▸ Required action: Produce word for word the lines of the data below running from the one that has "(** [Array.prototype.some] *)" to the one that has "let k := clamp start in", inclusive, and no others.

[[ Supplied records open ]]

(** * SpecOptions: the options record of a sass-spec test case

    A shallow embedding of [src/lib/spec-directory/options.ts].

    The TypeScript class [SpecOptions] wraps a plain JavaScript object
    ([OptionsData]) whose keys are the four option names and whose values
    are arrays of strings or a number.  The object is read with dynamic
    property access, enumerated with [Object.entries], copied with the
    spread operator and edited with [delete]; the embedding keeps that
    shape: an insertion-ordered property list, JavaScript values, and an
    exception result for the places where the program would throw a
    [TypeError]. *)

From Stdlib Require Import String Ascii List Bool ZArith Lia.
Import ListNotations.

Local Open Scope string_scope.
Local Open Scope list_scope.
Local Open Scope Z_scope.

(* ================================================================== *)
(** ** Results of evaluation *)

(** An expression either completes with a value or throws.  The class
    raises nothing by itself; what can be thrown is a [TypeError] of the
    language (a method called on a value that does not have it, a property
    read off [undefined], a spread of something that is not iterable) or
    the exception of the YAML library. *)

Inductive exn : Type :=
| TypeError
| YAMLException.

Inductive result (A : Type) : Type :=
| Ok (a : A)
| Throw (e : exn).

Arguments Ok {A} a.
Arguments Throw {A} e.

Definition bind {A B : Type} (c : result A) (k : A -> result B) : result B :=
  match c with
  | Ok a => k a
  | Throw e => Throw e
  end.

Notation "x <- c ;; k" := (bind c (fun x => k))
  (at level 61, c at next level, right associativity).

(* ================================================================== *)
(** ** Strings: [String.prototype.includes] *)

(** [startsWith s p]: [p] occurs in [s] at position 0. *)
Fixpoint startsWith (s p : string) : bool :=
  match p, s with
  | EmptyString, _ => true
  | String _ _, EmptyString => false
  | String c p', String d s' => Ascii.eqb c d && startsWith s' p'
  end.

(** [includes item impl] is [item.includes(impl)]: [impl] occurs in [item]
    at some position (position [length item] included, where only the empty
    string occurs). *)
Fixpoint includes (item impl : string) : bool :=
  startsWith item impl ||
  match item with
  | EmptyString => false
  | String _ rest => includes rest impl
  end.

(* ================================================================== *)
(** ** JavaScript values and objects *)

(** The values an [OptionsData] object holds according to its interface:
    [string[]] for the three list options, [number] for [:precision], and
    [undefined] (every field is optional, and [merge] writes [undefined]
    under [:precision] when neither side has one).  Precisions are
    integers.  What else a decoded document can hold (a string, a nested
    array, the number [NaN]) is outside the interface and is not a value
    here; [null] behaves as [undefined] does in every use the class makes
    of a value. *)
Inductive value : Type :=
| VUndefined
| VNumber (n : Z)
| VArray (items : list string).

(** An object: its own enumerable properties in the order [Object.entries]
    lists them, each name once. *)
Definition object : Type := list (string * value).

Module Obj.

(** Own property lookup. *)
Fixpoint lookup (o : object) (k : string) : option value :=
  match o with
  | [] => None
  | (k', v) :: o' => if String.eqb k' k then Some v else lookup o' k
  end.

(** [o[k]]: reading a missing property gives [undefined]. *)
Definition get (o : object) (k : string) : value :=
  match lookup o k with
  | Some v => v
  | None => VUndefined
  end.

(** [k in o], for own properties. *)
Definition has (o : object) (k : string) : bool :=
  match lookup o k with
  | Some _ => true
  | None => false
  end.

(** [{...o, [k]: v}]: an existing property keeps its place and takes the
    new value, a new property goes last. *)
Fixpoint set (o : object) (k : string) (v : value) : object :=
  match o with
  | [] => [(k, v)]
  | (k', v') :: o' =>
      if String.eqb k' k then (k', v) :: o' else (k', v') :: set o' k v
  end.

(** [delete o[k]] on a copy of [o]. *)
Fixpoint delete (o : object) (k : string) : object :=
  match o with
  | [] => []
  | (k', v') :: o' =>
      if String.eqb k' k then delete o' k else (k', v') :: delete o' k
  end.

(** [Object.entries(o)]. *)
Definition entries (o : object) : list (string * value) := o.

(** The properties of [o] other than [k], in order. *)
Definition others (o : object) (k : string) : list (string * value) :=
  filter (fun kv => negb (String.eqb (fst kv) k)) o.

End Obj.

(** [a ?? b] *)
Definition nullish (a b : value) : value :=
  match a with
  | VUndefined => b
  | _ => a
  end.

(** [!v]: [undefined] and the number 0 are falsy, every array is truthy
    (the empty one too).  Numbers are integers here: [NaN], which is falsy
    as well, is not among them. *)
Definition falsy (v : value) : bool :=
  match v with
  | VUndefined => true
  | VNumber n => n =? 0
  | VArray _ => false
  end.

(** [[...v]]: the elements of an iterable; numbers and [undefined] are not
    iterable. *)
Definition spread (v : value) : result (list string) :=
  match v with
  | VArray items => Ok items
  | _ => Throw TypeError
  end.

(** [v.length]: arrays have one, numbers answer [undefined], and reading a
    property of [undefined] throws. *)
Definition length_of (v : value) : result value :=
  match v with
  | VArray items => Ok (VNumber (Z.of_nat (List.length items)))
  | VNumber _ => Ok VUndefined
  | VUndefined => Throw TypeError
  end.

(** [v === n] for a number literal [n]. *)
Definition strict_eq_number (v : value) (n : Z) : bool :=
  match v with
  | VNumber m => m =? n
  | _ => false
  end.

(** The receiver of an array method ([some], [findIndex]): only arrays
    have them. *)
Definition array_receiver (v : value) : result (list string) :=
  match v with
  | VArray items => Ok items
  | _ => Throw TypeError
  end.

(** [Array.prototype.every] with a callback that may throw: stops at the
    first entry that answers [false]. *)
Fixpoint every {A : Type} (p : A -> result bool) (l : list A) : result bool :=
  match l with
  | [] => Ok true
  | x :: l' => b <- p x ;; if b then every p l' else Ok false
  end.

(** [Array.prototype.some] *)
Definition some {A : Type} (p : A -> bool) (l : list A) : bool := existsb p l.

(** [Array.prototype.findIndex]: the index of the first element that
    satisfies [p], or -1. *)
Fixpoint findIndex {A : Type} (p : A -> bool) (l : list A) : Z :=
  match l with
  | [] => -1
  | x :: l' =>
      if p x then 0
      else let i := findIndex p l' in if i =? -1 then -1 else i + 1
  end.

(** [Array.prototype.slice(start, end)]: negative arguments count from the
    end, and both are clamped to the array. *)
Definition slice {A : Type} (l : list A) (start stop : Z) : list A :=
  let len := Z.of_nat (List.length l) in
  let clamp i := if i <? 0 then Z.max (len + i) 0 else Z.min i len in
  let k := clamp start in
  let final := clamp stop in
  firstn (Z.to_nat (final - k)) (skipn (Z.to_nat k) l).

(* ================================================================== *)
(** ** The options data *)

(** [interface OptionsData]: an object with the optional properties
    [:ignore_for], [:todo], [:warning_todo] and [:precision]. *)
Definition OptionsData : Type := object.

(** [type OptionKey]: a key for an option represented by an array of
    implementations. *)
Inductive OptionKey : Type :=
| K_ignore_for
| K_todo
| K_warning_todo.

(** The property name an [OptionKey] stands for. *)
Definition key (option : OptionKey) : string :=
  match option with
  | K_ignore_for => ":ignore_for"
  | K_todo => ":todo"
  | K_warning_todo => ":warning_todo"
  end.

[[ Supplied records closed ]]

▸ Task solution:
(** [Array.prototype.some] *)
Definition some {A : Type} (p : A -> bool) (l : list A) : bool := existsb p l.

(** [Array.prototype.findIndex]: the index of the first element that
    satisfies [p], or -1. *)
Fixpoint findIndex {A : Type} (p : A -> bool) (l : list A) : Z :=
  match l with
  | [] => -1
  | x :: l' =>
      if p x then 0
      else let i := findIndex p l' in if i =? -1 then -1 else i + 1
  end.

(** [Array.prototype.slice(start, end)]: negative arguments count from the
    end, and both are clamped to the array. *)
Definition slice {A : Type} (l : list A) (start stop : Z) : list A :=
  let len := Z.of_nat (List.length l) in
  let clamp i := if i <? 0 then Z.max (len + i) 0 else Z.min i len in
  let k := clamp start in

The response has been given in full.